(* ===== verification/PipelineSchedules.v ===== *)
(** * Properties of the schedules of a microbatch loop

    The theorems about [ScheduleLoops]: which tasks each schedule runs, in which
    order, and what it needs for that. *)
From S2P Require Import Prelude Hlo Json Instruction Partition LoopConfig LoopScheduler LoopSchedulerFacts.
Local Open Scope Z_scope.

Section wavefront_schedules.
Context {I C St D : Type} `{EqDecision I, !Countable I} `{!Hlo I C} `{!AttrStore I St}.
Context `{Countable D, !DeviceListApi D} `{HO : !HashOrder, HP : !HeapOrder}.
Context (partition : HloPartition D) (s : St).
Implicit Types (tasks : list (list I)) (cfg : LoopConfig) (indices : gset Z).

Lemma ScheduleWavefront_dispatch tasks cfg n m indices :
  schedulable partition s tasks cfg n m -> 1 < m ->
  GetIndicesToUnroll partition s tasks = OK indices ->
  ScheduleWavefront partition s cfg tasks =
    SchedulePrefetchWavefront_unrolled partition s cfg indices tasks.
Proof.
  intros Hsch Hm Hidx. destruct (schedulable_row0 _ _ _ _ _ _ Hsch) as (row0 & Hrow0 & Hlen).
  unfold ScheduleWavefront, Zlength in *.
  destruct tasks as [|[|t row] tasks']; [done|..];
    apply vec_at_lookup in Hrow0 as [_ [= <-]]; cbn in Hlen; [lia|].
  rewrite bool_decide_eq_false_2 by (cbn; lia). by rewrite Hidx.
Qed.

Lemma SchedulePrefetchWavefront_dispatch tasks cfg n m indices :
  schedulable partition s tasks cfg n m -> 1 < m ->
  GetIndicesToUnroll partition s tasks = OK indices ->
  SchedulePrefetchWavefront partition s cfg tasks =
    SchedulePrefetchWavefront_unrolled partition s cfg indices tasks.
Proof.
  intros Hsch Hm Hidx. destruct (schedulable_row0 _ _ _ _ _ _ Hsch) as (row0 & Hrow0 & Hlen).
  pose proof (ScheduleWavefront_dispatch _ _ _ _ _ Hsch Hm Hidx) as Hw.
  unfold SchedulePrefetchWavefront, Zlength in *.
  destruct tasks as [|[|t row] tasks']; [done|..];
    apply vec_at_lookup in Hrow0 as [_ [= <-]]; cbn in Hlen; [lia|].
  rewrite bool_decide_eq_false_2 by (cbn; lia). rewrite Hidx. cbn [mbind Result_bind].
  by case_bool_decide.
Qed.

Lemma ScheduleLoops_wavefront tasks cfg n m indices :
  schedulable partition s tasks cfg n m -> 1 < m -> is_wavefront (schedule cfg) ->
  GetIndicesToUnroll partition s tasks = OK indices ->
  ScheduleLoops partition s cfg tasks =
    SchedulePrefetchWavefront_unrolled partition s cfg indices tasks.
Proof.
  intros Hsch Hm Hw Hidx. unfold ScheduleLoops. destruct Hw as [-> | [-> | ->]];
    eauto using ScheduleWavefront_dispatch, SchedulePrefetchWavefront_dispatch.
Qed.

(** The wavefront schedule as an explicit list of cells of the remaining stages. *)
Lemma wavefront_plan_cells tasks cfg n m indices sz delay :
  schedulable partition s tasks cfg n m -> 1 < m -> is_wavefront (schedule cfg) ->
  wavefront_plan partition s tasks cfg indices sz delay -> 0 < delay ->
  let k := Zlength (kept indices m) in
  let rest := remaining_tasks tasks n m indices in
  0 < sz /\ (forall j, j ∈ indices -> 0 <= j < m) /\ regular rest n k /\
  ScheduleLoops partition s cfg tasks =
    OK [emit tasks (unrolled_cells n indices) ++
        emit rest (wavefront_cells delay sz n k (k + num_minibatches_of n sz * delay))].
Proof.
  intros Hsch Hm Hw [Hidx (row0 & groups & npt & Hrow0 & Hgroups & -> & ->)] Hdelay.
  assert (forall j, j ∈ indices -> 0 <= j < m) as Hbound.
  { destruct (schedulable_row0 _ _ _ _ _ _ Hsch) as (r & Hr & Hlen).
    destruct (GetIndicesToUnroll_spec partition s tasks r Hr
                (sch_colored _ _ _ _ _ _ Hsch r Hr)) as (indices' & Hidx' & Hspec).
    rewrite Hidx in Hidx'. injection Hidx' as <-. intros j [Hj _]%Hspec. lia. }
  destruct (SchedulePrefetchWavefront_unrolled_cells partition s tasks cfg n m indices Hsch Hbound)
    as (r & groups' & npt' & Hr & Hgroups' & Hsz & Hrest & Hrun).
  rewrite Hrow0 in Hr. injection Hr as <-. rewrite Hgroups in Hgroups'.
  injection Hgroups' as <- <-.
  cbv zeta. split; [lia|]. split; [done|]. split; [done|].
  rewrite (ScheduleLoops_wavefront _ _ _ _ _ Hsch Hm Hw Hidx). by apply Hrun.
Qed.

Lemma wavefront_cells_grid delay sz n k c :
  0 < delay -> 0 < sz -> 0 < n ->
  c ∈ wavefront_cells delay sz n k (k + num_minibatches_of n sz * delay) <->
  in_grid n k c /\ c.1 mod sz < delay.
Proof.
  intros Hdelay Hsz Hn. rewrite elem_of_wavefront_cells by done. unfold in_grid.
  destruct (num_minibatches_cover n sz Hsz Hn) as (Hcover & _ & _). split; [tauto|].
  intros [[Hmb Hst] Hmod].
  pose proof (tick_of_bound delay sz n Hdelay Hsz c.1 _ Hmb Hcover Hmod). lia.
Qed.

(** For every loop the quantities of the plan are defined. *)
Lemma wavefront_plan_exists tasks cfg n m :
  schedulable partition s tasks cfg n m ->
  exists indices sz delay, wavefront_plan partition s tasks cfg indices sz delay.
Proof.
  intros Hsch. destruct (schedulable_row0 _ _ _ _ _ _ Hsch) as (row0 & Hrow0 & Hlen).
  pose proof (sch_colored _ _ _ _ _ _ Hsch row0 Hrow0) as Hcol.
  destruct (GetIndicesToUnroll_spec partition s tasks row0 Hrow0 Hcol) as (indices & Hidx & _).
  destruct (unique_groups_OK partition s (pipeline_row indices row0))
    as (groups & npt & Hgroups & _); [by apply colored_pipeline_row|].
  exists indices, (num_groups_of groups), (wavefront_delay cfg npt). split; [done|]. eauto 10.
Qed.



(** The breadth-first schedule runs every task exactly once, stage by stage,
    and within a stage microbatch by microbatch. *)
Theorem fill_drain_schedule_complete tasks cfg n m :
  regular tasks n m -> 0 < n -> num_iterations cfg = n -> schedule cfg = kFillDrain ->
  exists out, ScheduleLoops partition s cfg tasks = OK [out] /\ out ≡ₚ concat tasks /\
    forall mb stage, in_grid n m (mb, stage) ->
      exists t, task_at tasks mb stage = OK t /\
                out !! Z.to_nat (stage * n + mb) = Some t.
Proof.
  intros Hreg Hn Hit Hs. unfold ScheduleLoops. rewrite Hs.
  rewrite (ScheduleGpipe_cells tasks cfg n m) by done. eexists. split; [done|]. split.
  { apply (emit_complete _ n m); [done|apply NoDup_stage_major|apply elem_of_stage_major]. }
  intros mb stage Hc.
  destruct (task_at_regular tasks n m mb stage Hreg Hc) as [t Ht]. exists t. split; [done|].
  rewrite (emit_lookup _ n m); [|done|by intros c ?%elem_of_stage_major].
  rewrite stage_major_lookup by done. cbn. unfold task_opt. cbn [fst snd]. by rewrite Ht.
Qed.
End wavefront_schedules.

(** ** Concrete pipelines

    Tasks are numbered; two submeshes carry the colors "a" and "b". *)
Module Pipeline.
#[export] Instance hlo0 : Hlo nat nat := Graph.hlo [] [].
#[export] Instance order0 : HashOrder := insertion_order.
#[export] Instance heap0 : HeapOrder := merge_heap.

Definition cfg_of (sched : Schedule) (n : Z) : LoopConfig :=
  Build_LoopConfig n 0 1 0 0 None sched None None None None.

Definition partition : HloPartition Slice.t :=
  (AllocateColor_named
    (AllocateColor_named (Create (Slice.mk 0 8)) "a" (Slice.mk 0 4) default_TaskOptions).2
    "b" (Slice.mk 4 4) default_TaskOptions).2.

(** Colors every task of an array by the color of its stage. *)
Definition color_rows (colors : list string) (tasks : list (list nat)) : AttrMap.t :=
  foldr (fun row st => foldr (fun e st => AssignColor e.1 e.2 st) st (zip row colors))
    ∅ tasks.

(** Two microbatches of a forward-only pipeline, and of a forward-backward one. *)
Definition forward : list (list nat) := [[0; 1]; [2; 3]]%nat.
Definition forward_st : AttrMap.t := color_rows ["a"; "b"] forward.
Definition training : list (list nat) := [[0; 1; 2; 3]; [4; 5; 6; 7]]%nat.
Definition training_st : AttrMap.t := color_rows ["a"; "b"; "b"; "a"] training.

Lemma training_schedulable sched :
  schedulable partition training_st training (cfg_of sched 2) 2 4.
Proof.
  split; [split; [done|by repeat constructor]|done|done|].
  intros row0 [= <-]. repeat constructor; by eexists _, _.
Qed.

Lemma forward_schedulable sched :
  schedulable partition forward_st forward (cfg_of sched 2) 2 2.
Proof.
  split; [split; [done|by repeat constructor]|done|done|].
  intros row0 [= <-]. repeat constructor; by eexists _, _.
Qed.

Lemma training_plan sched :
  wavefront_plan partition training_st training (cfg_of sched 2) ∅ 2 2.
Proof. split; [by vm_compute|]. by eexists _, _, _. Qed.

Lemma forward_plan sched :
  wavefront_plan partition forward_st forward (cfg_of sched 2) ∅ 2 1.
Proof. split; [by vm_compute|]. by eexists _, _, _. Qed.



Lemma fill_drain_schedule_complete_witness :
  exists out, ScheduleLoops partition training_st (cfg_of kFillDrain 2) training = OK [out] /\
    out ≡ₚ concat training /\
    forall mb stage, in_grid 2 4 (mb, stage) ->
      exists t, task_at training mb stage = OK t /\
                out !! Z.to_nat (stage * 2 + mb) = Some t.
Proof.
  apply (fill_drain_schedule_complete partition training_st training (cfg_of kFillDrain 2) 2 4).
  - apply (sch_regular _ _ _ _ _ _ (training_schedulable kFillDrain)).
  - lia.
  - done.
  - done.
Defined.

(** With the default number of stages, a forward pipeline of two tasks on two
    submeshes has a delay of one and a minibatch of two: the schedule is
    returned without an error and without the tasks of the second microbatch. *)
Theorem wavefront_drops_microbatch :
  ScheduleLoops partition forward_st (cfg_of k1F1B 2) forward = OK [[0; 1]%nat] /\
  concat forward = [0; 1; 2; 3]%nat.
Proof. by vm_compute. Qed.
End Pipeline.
# # # # # # #
_Exercise prompt_:
The expected answer is a copy of each line above containing "Context".

_Response below_:
Context {I C St D : Type} `{EqDecision I, !Countable I} `{!Hlo I C} `{!AttrStore I St}.
Context `{Countable D, !DeviceListApi D} `{HO : !HashOrder, HP : !HeapOrder}.
Context (partition : HloPartition D) (s : St).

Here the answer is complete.